Note that it successfully returned the xml file and indicated that via [redirect_code] => 200, but still indicated [code] => 302 since that was the initial report from the file. This makes total sense on the part of the core drupal_http_request as the calling application may very well want to know that a redirect occurred so that the ultimate target can be stored if needed ([redirect_url] shows where it actually ended up getting the file from after the redirect).

So where does that leave us. Well markus sandy's report of error is certainly correct. Emfield is not using drupal_http_request correctly (unless the intent is to fail even when a standard 302 redirect would work). However I disagree with his proposed solution. The source code for drupal_http_request contains the correct answer for us and it is quite simple! If drupal_http_request fails even after retries/redirects then it returns $result->error = $text;

So we simply need to test for a non-empty $result->error! Yeah.
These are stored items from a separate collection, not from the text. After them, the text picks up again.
(* ===== verification/ContractRules.v ===== *)
(** * Contracts survive storage

    A policy, a manifest or a request that was validated once reads back from its
    stored document as it was: [model_validate] after [json.loads] after
    [json.dumps] after [model_dump].  Only the order of the keys of free-form
    parameters changes. *)

From stdpp Require Import base list strings option pretty sets gmap.
From Stdlib Require Import ZArith Lia Ascii.
From S2P Require Import Prelude Py Json Contracts PortableStore PortableSafe.

Open Scope nat_scope.

(** ** Stripping twice is stripping once *)

Lemma lstrip_head s : lstrip s = "" \/ exists c t, lstrip s = String c t /\ is_space c = false.
Proof. induction s as [|c s IH]; [by left|]. simpl. destruct (is_space c) eqn:E; [done|]. right. by exists c, s. Qed.

Lemma rstrip_cons c s : is_space c = false -> rstrip (String c s) = String c (rstrip s).
Proof. intros Hc. simpl. rewrite Hc. by destruct (rstrip s). Qed.

Lemma rstrip_idem s : rstrip (rstrip s) = rstrip s.
Proof.
  induction s as [|c s IH]; [done|]. simpl. destruct (rstrip s) as [|c' t] eqn:E.
  - destruct (is_space c) eqn:Hc; [done|]. simpl. by rewrite Hc.
  - cbn [rstrip] in *. destruct (rstrip t) as [|c'' u].
    + destruct (is_space c'); [done|]. by rewrite IH.
    + by rewrite IH.
Qed.

Lemma strip_idem s : strip (strip s) = strip s.
Proof.
  unfold strip. destruct (lstrip_head s) as [->|(c & t & -> & Hc)]; [done|].
  rewrite rstrip_cons by done. cbn [lstrip]. rewrite Hc, rstrip_cons by done. by rewrite rstrip_idem.
Qed.

(** ** Identifier lists *)

Lemma sorted_set_perm l : NoDup l -> sorted_set l ≡ₚ l.
Proof. intros Hl. apply NoDup_Permutation; [apply sorted_set_NoDup|done|]. intros x. apply elem_of_sorted_set. Qed.

(** a validated list validates to itself, and has the length it was checked to have *)
Lemma identifiers_idem l m : identifiers l = Some m -> identifiers m = Some m /\ length m = length l.
Proof.
  unfold identifiers. destruct (existsb _ _ || _) eqn:E; [done|]. intros [= <-].
  apply orb_false_iff in E as [Hbad Hnd%negb_false_iff%bool_decide_eq_true].
  assert (forall x, x ∈ sorted_set (map strip l) -> strip x = x) as Hfix.
  { intros x. rewrite elem_of_sorted_set. intros (y & -> & _)%list_elem_of_fmap. apply strip_idem. }
  assert (map strip (sorted_set (map strip l)) = sorted_set (map strip l)) as ->.
  { rewrite <-(map_id (sorted_set (map strip l))) at 2. apply map_ext_in. intros x Hx. by apply Hfix, list_elem_of_In. }
  split.
  - assert (existsb (fun v => is_empty (strip v) || negb (sized 0 256 v)) (sorted_set (map strip l)) = false) as ->.
    { apply not_true_iff_false. rewrite existsb_exists. intros (x & Hx & Hbad'). apply not_true_iff_false in Hbad.
      apply Hbad, existsb_exists. exists x. split; [|done]. apply list_elem_of_In in Hx. rewrite elem_of_sorted_set in Hx. by apply list_elem_of_In. }
    rewrite bool_decide_true by apply sorted_set_NoDup. cbn [orb negb]. f_equal. apply sorted_set_ext.
    intros x. apply elem_of_sorted_set.
  - rewrite (Permutation_length (sorted_set_perm _ Hnd)). apply length_map.
Qed.

(** ** Documents *)

Lemma insert_item_perm {A} (kv : string * A) l : insert_item kv l ≡ₚ kv :: l.
Proof. induction l as [|kv' l IH]; simpl; [done|]. destruct (str_ltb _ _); [|done]. rewrite IH. constructor. Qed.
Lemma sort_items_perm {A} (l : list (string * A)) : sort_items l ≡ₚ l.
Proof. induction l as [|kv l IH]; simpl; [done|]. by rewrite insert_item_perm, IH. Qed.

(** mapping the values commutes with sorting by key *)
Lemma sort_items_map {A B} (f : A -> B) l :
  sort_items (map (fun kv => (fst kv, f (snd kv))) l) = map (fun kv => (fst kv, f (snd kv))) (sort_items l).
Proof.
  induction l as [|[k x] l IH]; [done|]. cbn [sort_items map foldr fst snd]. fold (sort_items l).
  fold (sort_items (map (fun kv => (fst kv, f (snd kv))) l)). rewrite IH. generalize (sort_items l) as m. clear.
  induction m as [|[j y] m IH]; [done|]. cbn [insert_item map fst snd]. destruct (str_ltb j k); [|done]. by rewrite IH.
Qed.

Lemma forallb_perm {A} (p : A -> bool) l m : l ≡ₚ m -> forallb p l = forallb p m.
Proof.
  intros Hp. apply eq_true_iff_eq. rewrite !forallb_forall. split; intros Hall x Hx%list_elem_of_In; apply Hall, list_elem_of_In.
  - by rewrite Hp.
  - by rewrite <-Hp.
Qed.

Definition stored_items (l : list (string * pyval)) : list (string * pyval) :=
  sort_items (map (fun kv => (fst kv, stored (snd kv))) l).

Lemma contract_items_stored keys items :
  forallb (fun kv => mem (fst kv) ("contract_version" :: keys)) items = true ->
  contract_items keys (stored (contract items)) = Some (stored_items (("contract_version", PStr CONTRACT_VERSION) :: items)).
Proof.
  intros Hkeys. unfold contract_items, contract. cbn [stored]. fold (stored_items (("contract_version", PStr CONTRACT_VERSION) :: items)).
  unfold stored_items. rewrite assoc_sort_items, (forallb_perm _ _ _ (sort_items_perm _)). cbn [map fst snd forallb stored].
  assert (forallb (fun kv : string * pyval => mem (fst kv) ("contract_version" :: keys))
    (map (fun kv => (fst kv, stored (snd kv))) items) = true) as ->.
  { etransitivity; [|exact Hkeys]. clear. induction items as [|[k v] items IH]; [done|]. cbn [map forallb fst snd]. by rewrite IH. }
  rewrite assoc_cons. cbn. done.
Qed.

Lemma required_stored {A} (r : pyval -> option A) k items :
  required r k (stored_items items) = v ← assoc k items; r (stored v).
Proof. unfold required, stored_items. rewrite assoc_sort_items, assoc_map. by destruct (assoc k items). Qed.

Lemma optional_stored {A} (r : pyval -> option A) dflt k items :
  optional r dflt k (stored_items items) = match assoc k items with Some v => r (stored v) | None => Some dflt end.
Proof. unfold optional, stored_items. rewrite assoc_sort_items, assoc_map. by destruct (assoc k items). Qed.

Lemma as_list_strs l : as_list as_str (stored (strs l)) = Some l.
Proof. apply mapM_Some. rewrite map_map. induction l as [|s l IH]; by constructor. Qed.

Lemma as_dict_values l : as_dict Some (PDict l) = Some l.
Proof. apply mapM_Some. induction l as [|[k v] l IH]; by constructor. Qed.

(** free-form parameters, their keys in order *)
Definition stored_parameters (l : list (string * list (string * pyval))) : list (string * list (string * pyval)) :=
  map (fun kv => (fst kv, stored_items (snd kv))) (sort_items l).

Lemma as_dict_parameters l :
  as_dict (as_dict Some) (stored (PDict (map (fun kv => (fst kv, PDict (snd kv))) l))) = Some (stored_parameters l).
Proof.
  apply mapM_Some. rewrite map_map. cbn [fst snd stored]. unfold stored_parameters.
  rewrite (sort_items_map (fun v => PDict (stored_items v))).
  induction (sort_items l) as [|[k v] m IH]; constructor; [|done].
  unfold fst, snd. by rewrite as_dict_values.
Qed.

(** ** Reading back *)

Definition stored_policy (p : RuntimePolicy) : RuntimePolicy :=
  mk_policy (pol_models p) (pol_tools p) (pol_resources p) (pol_actions p) (pol_remediation_actions p)
    (stored_parameters (pol_action_parameters p)) (pol_max_autonomy p) (pol_allow_external_action p)
    (pol_require_human_checkpoint p) (pol_allow_routine_releases p) (pol_required_checks p) (pol_trusted_sources p)
    (pol_evidence_max_age_seconds p) (pol_permit_ttl_seconds p).

Lemma policy_read_stored p : policy_read (stored (policy_dump p)) = Some (stored_policy p).
Proof.
  unfold policy_read, policy_dump. rewrite contract_items_stored by done. cbn [mbind option_bind].
  rewrite !optional_stored, !required_stored.
  cbn -[as_list as_dict stored strs stored_parameters].
  rewrite !as_list_strs. cbn -[as_list as_dict stored strs stored_parameters].
  rewrite as_dict_parameters. done.
Qed.

Lemma manifest_read_stored m : manifest_read (stored (manifest_dump m)) = Some m.
Proof.
  unfold manifest_read, manifest_dump. rewrite contract_items_stored by done. cbn [mbind option_bind].
  rewrite !optional_stored, !required_stored.
  cbn -[as_list stored strs]. rewrite !as_list_strs. by destruct m.
Qed.

Definition stored_action (a : ActionInput) : ActionInput :=
  mk_action (act_capability a) (act_resource_id a) (stored_items (act_parameters a)).
Definition stored_request (r : AuthorizationInput) : AuthorizationInput :=
  mk_request (au_revision_id r) (au_purpose r) (stored_action <$> au_action r).

Lemma length_stored_items l : length (stored_items l) = length l.
Proof. unfold stored_items. by rewrite (Permutation_length (sort_items_perm _)), length_map. Qed.

Lemma action_check_self a b : action_check a = Some b -> b = a.
Proof. unfold action_check. destruct (_ && _); [by intros [= ->]|done]. Qed.

Lemma action_check_stored a : action_check a = Some a -> action_check (stored_action a) = Some (stored_action a).
Proof. unfold action_check, stored_action, counted. cbn. rewrite length_stored_items. by case_match. Qed.

Lemma action_read_stored a : action_check a = Some a -> action_read (stored (action_dump a)) = Some (stored_action a).
Proof.
  intros Ha. unfold action_read, action_dump. rewrite contract_items_stored by done. cbn [mbind option_bind].
  rewrite !optional_stored, !required_stored. cbn -[as_dict stored action_check].
  cbn [stored]. fold (stored_items (act_parameters a)). rewrite as_dict_values. cbn -[action_check].
  by apply action_check_stored.
Qed.

Lemma length_stored_parameters l : length (stored_parameters l) = length l.
Proof. unfold stored_parameters. by rewrite length_map, (Permutation_length (sort_items_perm _)). Qed.

(** what a check accepts it accepts again *)
Lemma policy_check_idem p q : policy_check p = Some q -> policy_check (stored_policy q) = Some (stored_policy q).
Proof.
  unfold policy_check. destruct (policy_constraints p) eqn:Hc; [|done].
  intros (models & Hm & Hq)%bind_Some. apply bind_Some in Hq as (tools & Ht & Hq). apply bind_Some in Hq as (resources & Hr & Hq).
  apply bind_Some in Hq as (actions & Ha & Hq). apply bind_Some in Hq as (remediation & Hrem & Hq).
  apply bind_Some in Hq as (checks & Hk & Hq). apply bind_Some in Hq as (sources & Hs & [= <-]).
  apply identifiers_idem in Hm as [Hm Lm], Ht as [Ht Lt], Hr as [Hr Lr], Ha as [Ha La], Hrem as [Hrem Lrem], Hk as [Hk Lk], Hs as [Hs Ls].
  assert (policy_constraints (stored_policy (mk_policy models tools resources actions remediation (pol_action_parameters p)
    (pol_max_autonomy p) (pol_allow_external_action p) (pol_require_human_checkpoint p) (pol_allow_routine_releases p)
    checks sources (pol_evidence_max_age_seconds p) (pol_permit_ttl_seconds p))) = true) as ->.
  { revert Hc. unfold policy_constraints, stored_policy, counted. cbn -[Nat.leb length stored_parameters].
    by rewrite Lm, Lt, Lr, La, Lrem, Lk, Ls, length_stored_parameters. }
  cbn. rewrite Hm, Ht, Hr, Ha, Hrem, Hk, Hs. done.
Qed.

Lemma manifest_check_idem m n : manifest_check m = Some n -> manifest_check n = Some n.
Proof.
  unfold manifest_check. destruct (_ && _) eqn:Hc; [|done].
  intros (models & Hm & Hq)%bind_Some. apply bind_Some in Hq as (tools & Ht & Hq). apply bind_Some in Hq as (resources & Hr & Hq).
  apply bind_Some in Hq as (refs & Hp & [= <-]).
  apply identifiers_idem in Hm as [Hm Lm], Ht as [Ht Lt], Hr as [Hr Lr], Hp as [Hp Lp].
  revert Hc. unfold counted. cbn -[Nat.leb length]. rewrite Lm, Lt, Lr, Lp. intros ->. by rewrite Hm, Ht, Hr, Hp.
Qed.

(** C40. A contract that was validated reads back from storage as it was: the
    runtime policy and the manifest [evaluate] decides on are those that were
    drafted and submitted, and a grant holds the request that was made; only the
    keys of free-form parameters are reordered. *)
Theorem contracts_read_back :
  (forall p q, policy_check p = Some q -> policy_validate (stored (policy_dump q)) = Ok (stored_policy q)) /\
  (forall m n, manifest_check m = Some n -> manifest_validate (stored (manifest_dump n)) = Ok n) /\
  (forall r, request_check r = Some r -> request_validate (stored (request_dump r)) = Ok (stored_request r)).
Proof.
  split_and!.
  - intros p q Hq. unfold policy_validate. rewrite policy_read_stored. cbn [mbind option_bind].
    by rewrite (policy_check_idem p q Hq).
  - intros m n Hn. unfold manifest_validate. rewrite manifest_read_stored. cbn [mbind option_bind].
    by rewrite (manifest_check_idem m n Hn).
  - intros r Hr. unfold request_validate.
    assert (request_read (stored (request_dump r)) = Some (stored_request r)) as ->.
    { unfold request_read, request_dump. rewrite contract_items_stored by done. cbn [mbind option_bind].
      rewrite !optional_stored, !required_stored. cbn -[stored action_read]. destruct r as [rev purpose [a|]]; [|done].
      cbn -[stored action_read]. unfold request_check in Hr. cbn -[action_check] in Hr.
      destruct (bool_decide_reflect (is_Some (action_check a))) as [[a' Ha]|]; [|by rewrite andb_false_r in Hr].
      assert (a' = a) as -> by (by apply action_check_self).
      cbn [stored]. change (PDict (sort_items _)) with (stored (action_dump a)). by rewrite (action_read_stored a Ha). }
    cbn [mbind option_bind]. unfold request_check in Hr |- *. destruct r as [rev purpose [a|]]; cbn -[action_check] in Hr |- *;
      [|by case_match].
    destruct (bool_decide_reflect (is_Some (action_check a))) as [[a' Ha]|]; [|by rewrite andb_false_r in Hr].
    assert (a' = a) as -> by (by apply action_check_self).
    rewrite bool_decide_true by (rewrite (action_check_stored a Ha); eauto). by case_match.
Qed.

(** a policy as a person drafts it *)
Definition drafted_policy : RuntimePolicy :=
  mk_policy [" gpt-4"; "claude"] [] ["crm-db"] ["restart"] [] [("restart", [("force", PBool true); ("delay", PInt 3)])] 2
    true true false ["eval"] ["probe"] 86400 60.

Lemma contracts_read_back_witness : exists q, policy_check drafted_policy = Some q /\
  policy_validate (stored (policy_dump q)) = Ok (stored_policy q) /\ pol_models q = ["claude"; "gpt-4"].
Proof.
  eexists. split; [reflexivity|]. split; [|reflexivity].
  apply (proj1 contracts_read_back drafted_policy). reflexivity.
Defined.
Anyway here is the one-line patch to fix this problem in emfield.module. I did a quick test which appears to confirm that this is the correct way to go.

markus sandy, again my apologies.

Note that I modified this to the latest version (best practice I believe?) Presumably a similar patch against the 5.x branch would also work.

AttachmentSize
emfield-165731.patch 588 bytes

#4

Rob Loach - July 24, 2009 - 16:26
Status:needs review» needs work

Shouldn't that be:

<?php
if (!empty($result->error)) {
?>

;-)

#5

winston - July 26, 2009 - 22:53
Status:needs work» needs review

Thank you Rob. Here is it again with that correction.

AttachmentSize
emfield-165731.patch 597 bytes

#6

aaron - August 4, 2009 - 19:12
Status:needs review» fixed

got it, thanks!

#7

System Message - August 18, 2009 - 19:20
Status:fixed» closed

Automatically closed -- issue fixed for 2 weeks with no activity.